Physician guidelines
Johns Hopkins’ new qualified provider-led entity status will allow its experts to write criteria that can be used to guide physicians’ use of diagnostic imaging tests as required by the CMS Appropriate Use Criteria Program, beginning with eight clinical priority areas: chest pain, pulmonary embolism, neck pain, low back pain, shoulder pain, hip pain, headache and lung cancer.

Johns Hopkins plans to make the criteria available to other care providers across the nation by January of next year, when CMS will require all health care professionals to consult clinical decision support tools when ordering advanced diagnostic imaging tests for Medicare patients.

“While CMS is focused on advanced diagnostic imaging tests, at Johns Hopkins we are keen to ensure best practice across all aspects of medicine and surgery both within our institution and nationally,” Johnson observed.

“Our rigorous evidentiary literature review coupled with the clinical expertise of the multidisciplinary teams will hopefully refine the practice of medicine so that patients get tests and treatments that add value to their care and benefit from advances in practice more efficiently than they have traditionally,” she concluded.

Johns Hopkins role in the History of Quality and Safetly
The goal to deliver health care of the highest quality, safety, efficiency and effectiveness for patients goes back to the founding of Johns Hopkins in the second half of the 1800s when Connecticut residence and Yale graduate, William Welch, the founding dean at Hopkins, took initiatives to radically improved the medical, scientific and clinical knowledge of physicians in the United States.

Together with William Osler, the Canadian son of a frontier minister who became the university’s first chief of medicine, Frederick Gates, a Baptist minister and trusted adviser to John D. Rockefeller, and Abraham Flexner, a former school teacher and expert on educational practices, their work let to a groundbreaking transformation of medical education. In turn, this let  to the first state medical licensing laws, tougher standards for medical students and the end of for-profit proprietary medical schools in America.

With financial support of the Rockefeller and Carnegie Foundations, and modeled after German universities of the 1880, the conclusions published 1910, in the Flexner report laid the foundation of the scientific focused academic model that still characterizes medical education today.

Following the publication of the Flexner report, medical education, and with that, the practice of the delivery and practice of healthcare changed dramatically.

Tougher state licensing criteria as well as the acceptance of medicine as an academic science, led to the emergence of hospitals as credible centers for treatment, the establishment of the American College of Surgeons (ACS) and, in time the establishment of the “Hospital Standardization Program,” and the adoption quality standards resulting in the creation of an independent, not-for-profit, organization for voluntary accreditation, called the Joint Commission on Accreditation of Hospitals (JCAH; now the JCAHO or Joint Commission).

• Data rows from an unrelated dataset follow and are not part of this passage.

Lemma encodeVarint64_ok v : 0 <= v < 2 ^ 64 -> encodeVarint64 v = Ok (varint 9 v).
Proof.
  intros Hv. unfold encodeVarint64, UINT64_MAX. replace (v <? 0) with false by lia.
  replace (v >? 2 ^ 64 - 1) with false by lia. rewrite encodeVarint64_varint by (cbn; lia). done.
Qed.

Lemma tag_value n w : 0 <= n < 2 ^ 28 -> 0 <= w < 8 -> js_or (js_shl n 3) w = 8 * n + w.
Proof.
  intros Hn Hw. unfold js_or, js_shl. rewrite (to_int32_id n) by lia.
  change (3 mod 32) with 3. rewrite Z.shiftl_mul_pow2 by lia. change (2 ^ 3) with 8.
  rewrite !to_int32_id by (rewrite ?to_int32_id; lia).
  replace (n * 8) with (Z.shiftl n 3) by (rewrite Z.shiftl_mul_pow2 by lia; lia).
  rewrite Z.lor_comm, lor_shiftl_add by lia. lia.
Qed.

Lemma encodeTag_ok n w : 0 <= n < 2 ^ 28 -> 0 <= w < 8 -> encodeTag n w = Ok (varint 9 (8 * n + w)).
Proof. intros. unfold encodeTag. rewrite tag_value by done. apply encodeVarint_ok. lia. Qed.

Lemma encodeUint32Field_ok n v : 0 <= n < 2 ^ 28 -> 0 <= v < 2 ^ 32 ->
  encodeUint32Field n (Int v) = Ok (encode_field (WVarint n v)).
Proof.
  intros. unfold encodeUint32Field. rewrite encodeTag_ok by (done || vm_compute; done).
  cbn [mbind result_bind]. rewrite encodeVarint_ok by done. done.
Qed.

Lemma encodeBytesField_ok n d : 0 <= n < 2 ^ 28 -> len d < 2 ^ 32 ->
  encodeBytesField n d = Ok (encode_field (WBytes n d)).
Proof.
  intros. unfold encodeBytesField. rewrite encodeTag_ok by (done || vm_compute; done).
  cbn [mbind result_bind]. rewrite encodeVarint_ok by len_lia. done.
Qed.

(** ** The reader on one field *)
Definition at_ (pre l : bytes) (w : option Z) : ProtoReader :=
  {| rd_bytes := pre ++ l; cursor := len pre; wireType := w |}.

Lemma decode_varint9 pre v rest : 0 <= v < 2 ^ 64 ->
  decodeVarint64 (pre ++ varint 9 v ++ rest) (len pre) = Ok (v, len (varint 9 v)).
Proof.
  intros Hv. unfold decodeVarint64.
  change (decodeVarint64_loop 10 ?b ?o 0 0 0) with (decodeVarint64_loop 10 b o 0 (7 * 0) 0).
  rewrite (decode_varint 9 v 0 0 pre rest (len pre)); try done; try lia. do 2 f_equal; lia.
Qed.

Lemma readVarint64_at pre v rest w : 0 <= v < 2 ^ 64 ->
  readVarint64 (at_ pre (varint 9 v ++ rest) w) = (at_ (pre ++ varint 9 v) rest w, Ok v).
Proof.
  intros Hv. unfold readVarint64, M_bind, M_get, M_lift, M_modify, M_ret, at_. cbn [rd_bytes cursor].
  rewrite decode_varint9 by done. cbn. unfold set_cursor. cbn. by rewrite <- app_assoc, len_app.
Qed.

Lemma readTag_at pre f rest w : wf_field f ->
  readTag (at_ pre (encode_field f ++ rest) w) =
  (at_ (pre ++ varint 9 (wtag f)) (payload f ++ rest) (Some (wtype f)), Ok (fnum f, wtype f)).
Proof.
  intros [Hn _]. pose proof (wtype_range f) as Hw. unfold MAX_FIELD_NUMBER in Hn.
  unfold readTag, encode_field. unfold M_bind at 1. rewrite <- app_assoc, readVarint64_at by (unfold wtag; lia).
  rewrite land_7, Z.shiftr_div_pow2 by lia. change (2 ^ 3) with 8. unfold wtag.
  rewrite (Z.mul_comm 8), Z.div_add_l, Z.div_small, Z.add_0_r by lia.
  rewrite Z.add_comm, Z.mod_add, Z.mod_small by lia.
  replace ((fnum f =? 0) || (fnum f >? MAX_FIELD_NUMBER)) with false by (unfold MAX_FIELD_NUMBER; lia).
  rewrite (Z.add_comm (wtype f)). done.
Qed.

Lemma expectWireType_at pre l w expected : w = expected ->
  expectWireType expected (at_ pre l (Some w)) = (at_ pre l None, Ok tt).
Proof. intros ->. unfold expectWireType, takeWireType, M_bind, M_get, M_modify. cbn. by rewrite Z.eqb_refl. Qed.

Lemma expectWireType_ne pre l w expected : w <> expected ->
  expectWireType expected (at_ pre l (Some w)) = (at_ pre l None, Throw (Error "Expected another wire type")).
Proof.
  intros H. unfold expectWireType, takeWireType, M_bind, M_get, M_modify. cbn.
  apply Z.eqb_neq in H. by rewrite H.
Qed.

Lemma slice_app pre d rest : slice (pre ++ d ++ rest) (len pre) (len pre + len d) = d.
Proof.
  unfold slice, len. rewrite Nat2Z.id. rewrite drop_app_length.
  replace (Z.to_nat _) with (length d) by lia. apply take_app_length.
Qed.

Lemma readLengthPrefix_at pre d rest w : len d < 2 ^ 64 ->
  readLengthPrefix (at_ pre (varint 9 (len d) ++ d ++ rest) w) =
  (at_ (pre ++ varint 9 (len d)) (d ++ rest) w, Ok (len (pre ++ varint 9 (len d)) + len d)).
Proof.
  intros Hd. unfold readLengthPrefix. unfold M_bind at 1. rewrite readVarint64_at by len_lia.
  unfold M_bind, M_get, at_. cbn [rd_bytes cursor].
  replace (_ >? _) with false by len_lia. done.
Qed.

Definition after (pre : bytes) (f : wfield) (rest : bytes) : ProtoReader :=
  at_ (pre ++ payload f) rest None.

After 1965 the Joint Commission became one of the most powerful accrediting bodies in the United States through its role as one of the certifying agencies under the Medicare Hospital Certification System, confirming a health systems’ eligibility for receipt of federal funds from the Centers for Medicare & Medicaid Services (CMS), previously known as the Health Care Financing Administration (HCFA).

With the ongoing effort of organizations like Johns Hopkins, the understanding of science, medicine and the biology of disease – and by default the delivery of care – has, over the last 150 years, soared, as  evidenced by the designation of a so-called “qualified provider-led entity.”